(WHAT THE TASK REQUIRES) The expected output is the first line of the data below and every line after it, up to and including the line containing "- [tests/Simulations/test_optimal_operating_point.py]", each reproduced exactly.

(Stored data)
(** * Semicircle constraint scripts: numeric kernels and their properties

    A shallow embedding of the numeric post-processing found in

    - [tests/Simulations/test_semicircle_constraint.py]
    - [tests/Simulations/test_optimal_operating_point.py]
    - [tests/Simulations/test_barren_plateau_geometry.py]
    - [tests/Real IonQ/azure_quantum_tests.py]
    - [generate_figures.py]

    The scripts compute with IEEE-754 binary64 numbers.  Every kernel is
    written once, over an interface of arithmetic operations, and is read
    at two instances: the real numbers (exact arithmetic, used for the
    statements quantified over all inputs) and the kernel's primitive
    binary64 floats (used to evaluate the code bit for bit on concrete
    inputs, including NaN and signed zero). *)

From Stdlib Require Import String DecimalString Reals Lra Lia ZArith QArith Qreals Bool List Sorted.
From Stdlib Require Floats.
Abbreviation float := PrimFloat.float.
Import ListNotations.

Set Implicit Arguments.

(** ** Arithmetic interface *)

(** The operations the scripts use on Python/NumPy floats.  [lit] reads a
    decimal literal given as a fraction; [ltb] is Python's [<]. *)
Class PyFloat (F : Type) : Type := {
  lit   : Q -> F;
  fadd  : F -> F -> F;
  fsub  : F -> F -> F;
  fmul  : F -> F -> F;
  fdiv  : F -> F -> F;
  fsqrt : F -> F;
  fabs  : F -> F;
  ltb   : F -> F -> bool;
  feqb  : F -> F -> bool
}.

Declare Scope py_scope.
Delimit Scope py_scope with py.
Infix "+" := fadd : py_scope.
Infix "-" := fsub : py_scope.
Infix "*" := fmul : py_scope.
Infix "/" := fdiv : py_scope.
Infix "<?" := ltb : py_scope.
Notation "x >? y" := (ltb y x) : py_scope.

(** *** Exact instance *)

(** The real numbers with their total operations: there is no rounding,
    [x / 0] is [0] and the square root of a negative number is [0], where
    binary64 gives an infinity or NaN.  Statements at this instance are
    about exact arithmetic; what the doubles do is read at the binary64
    instance below. *)

Definition Rltb (x y : R) : bool := if Rlt_dec x y then true else false.
Definition Reqb (x y : R) : bool := if Req_dec_T x y then true else false.

#[export] Instance PyFloat_R : PyFloat R := {
  lit   := Q2R;
  fadd  := Rplus;
  fsub  := Rminus;
  fmul  := Rmult;
  fdiv  := Rdiv;
  fsqrt := R_sqrt.sqrt;
  fabs  := Rabs;
  ltb   := Rltb;
  feqb  := Reqb
}.

(** *** Binary64 instance *)

(** Integers are taken through the 63-bit machine integers, so the
    conversion is Python's for magnitudes below [2^63]. *)

Definition float_of_Z (z : Z) : float :=
  match z with
  | Z0 => PrimFloat.of_uint63 (Uint63.of_Z 0)
  | Zpos _ => PrimFloat.of_uint63 (Uint63.of_Z z)
  | Zneg p => PrimFloat.opp (PrimFloat.of_uint63 (Uint63.of_Z (Zpos p)))
  end.

(** A decimal literal [n / d] with [n] and [d] below [2^53] is read by one
    correctly rounded division, which is the double Python's parser
    produces for it. *)
Definition float_of_Q (q : Q) : float :=
  PrimFloat.div (float_of_Z (Qnum q)) (float_of_Z (Zpos (Qden q))).

#[export] Instance PyFloat_binary64 : PyFloat float := {
  lit   := float_of_Q;
  fadd  := PrimFloat.add;
  fsub  := PrimFloat.sub;
  fmul  := PrimFloat.mul;
  fdiv  := PrimFloat.div;
  fsqrt := PrimFloat.sqrt;
  fabs  := PrimFloat.abs;
  ltb   := PrimFloat.ltb;
  feqb  := PrimFloat.eqb
}.

(** ** Python exceptions *)

(** [str(n)] for an integer. *)
Definition string_of_Z (n : Z) : string :=
  NilZero.string_of_int (Z.to_int n).

Inductive exn_class : Type :=
| ValueError
| FileNotFoundError
| ZeroDivisionError
| RuntimeError
| KeyboardInterrupt.

(** [except Exception] catches the subclasses of [Exception] only. *)
Definition is_Exception (c : exn_class) : bool :=
  match c with
  | KeyboardInterrupt => false
  | _ => true
  end.

Record exn : Type := mkExn { exn_kind : exn_class; exn_msg : string }.

Inductive outcome (A : Type) : Type :=
| Return (a : A)
| Raise (e : exn).
Arguments Return {A} a.
Arguments Raise {A} e.

Definition bind {A B : Type} (m : outcome A) (k : A -> outcome B) : outcome B :=
  match m with
  | Return a => k a
  | Raise e => Raise e
  end.

Notation "x <- m ;; k" := (bind m (fun x => k))
  (at level 61, m at next level, right associativity).

(** ** Kernels shared by the scripts *)

Section Kernels.
Context {F : Type} `{PyFloat F}.
Local Open Scope py_scope.

(** [float(n)] for a length or a count. *)
Definition of_nat (n : nat) : F := lit (inject_Z (Z.of_nat n)).

(** [x ** 2], as the product [x * x]; on binary64 the power function
    may differ from it in the last place. *)
Definition sq (x : F) : F := x * x.

(** [x ** n] for an integer exponent, by repeated multiplication; on
    binary64 the power function may differ from it in the last place. *)
Fixpoint fpow (x : F) (n : nat) : F :=
  match n with
  | O => lit 1
  | S k => x * fpow x k
  end.

(** Python's two-argument [max(a, b)]: the first argument is kept unless
    the second compares greater. *)
Definition py_max2 (a b : F) : F := if b >? a then b else a.

(** [np.clip(x, lo, hi)] *)
Definition np_clip (x lo hi : F) : F :=
  if x <? lo then lo else if hi <? x then hi else x.

(** Python's [max(xs)] on a list: [ValueError] on the empty list. *)
Definition py_max (xs : list F) : outcome F :=
  match xs with
  | [] => Raise (mkExn ValueError "max() arg is an empty sequence")
  | x :: rest => Return (fold_left py_max2 rest x)
  end.

(** Python's [min(xs)] on a list. *)
Definition py_min (xs : list F) : outcome F :=
  match xs with
  | [] => Raise (mkExn ValueError "min() arg is an empty sequence")
  | x :: rest => Return (fold_left (fun m y => if y <? m then y else m) rest x)
  end.

(** Python's checked true division. *)
Definition py_div (x y : F) : outcome F :=
  if feqb y (lit 0)
  then Raise (mkExn ZeroDivisionError "float division by zero")
  else Return (x / y).

(** [np.sum], accumulated from the left.  NumPy sums arrays of eight or
    more elements in blocks, so on binary64 this is NumPy's result bit
    for bit only for shorter lists; on the reals the order is
    immaterial. *)
Definition fsum (xs : list F) : F := fold_left fadd xs (lit 0).

(** [np.mean]: the sum divided by the length, with NumPy's unchecked
    division (an empty array gives [0.0 / 0]). *)
Definition np_mean (xs : list F) : F := fsum xs / of_nat (length xs).

(** [np.sqrt(np.mean(np.array(xs)**2))] *)
Definition rms (xs : list F) : F := fsqrt (np_mean (map sq xs)).

(** [np.std] *)
Definition np_std (xs : list F) : F :=
  let m := np_mean xs in
  fsqrt (np_mean (map (fun x => sq (fabs (x - m))) xs)).

(** [np.linspace(start, stop, num)] with the end point included. *)
Definition linspace (start stop : F) (num : nat) : list F :=
  match num with
  | O => []
  | 1%nat => [start]
  | S div =>
      let step := (stop - start) / of_nat div in
      map (fun i => of_nat i * step + start) (seq 0 div) ++ [stop]
  end.

(** [enumerate(xs)] *)
Definition enumerate {A : Type} (xs : list A) : list (nat * A) :=
  combine (seq 0 (length xs)) xs.

(** [np.sqrt(q * (1 - q))]: the theoretical correlation, as every script
    computes it. *)
Definition c_qc (q : F) : F := fsqrt (q * (lit 1 - q)).

(** *** tests/Simulations/test_semicircle_constraint.py *)

(** Lines 45-49 and 62-66: the body of the two sampling loops, from the
    noisy probability to the absolute residual that is appended. *)
Definition measured_residual (q_raw : F) : F :=
  let q := np_clip q_raw (lit 0.001) (lit 0.999) in
  let c := fsqrt (py_max2 (lit 0) (q * (lit 1 - q))) in
  fabs (sq (q - lit 0.5) + sq c - lit 0.25).

(** Lines 39-49; [noise i] is the draw [np.random.normal(0, 0.005)] of
    iteration [i]. *)
Definition residuals_uniform (noise : nat -> F) : list F :=
  map (fun iq => measured_residual (snd iq + noise (fst iq)))
      (enumerate (linspace (lit 0.01) (lit 0.99) 50)).

(** Lines 58-66; an element of [q_drawn] is the value
    [np.sin(theta/2)**2 + np.random.normal(0, 0.005)] of one iteration
    (the script draws 100 of them). *)
Definition residuals_random (q_drawn : list F) : list F :=
  map measured_residual q_drawn.

(** Lines 83-84: the signed residual of the edge cases. *)
Definition edge_residual (q : F) : F :=
  sq (q - lit 0.5) + sq (c_qc q) - lit 0.25.

Definition edge_cases : list F := [lit 0.001; lit 0.5; lit 0.999].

(REPLY TO THE EXERCISE)
(** * Semicircle constraint scripts: numeric kernels and their properties

    A shallow embedding of the numeric post-processing found in

    - [tests/Simulations/test_semicircle_constraint.py]
    - [tests/Simulations/test_optimal_operating_point.py]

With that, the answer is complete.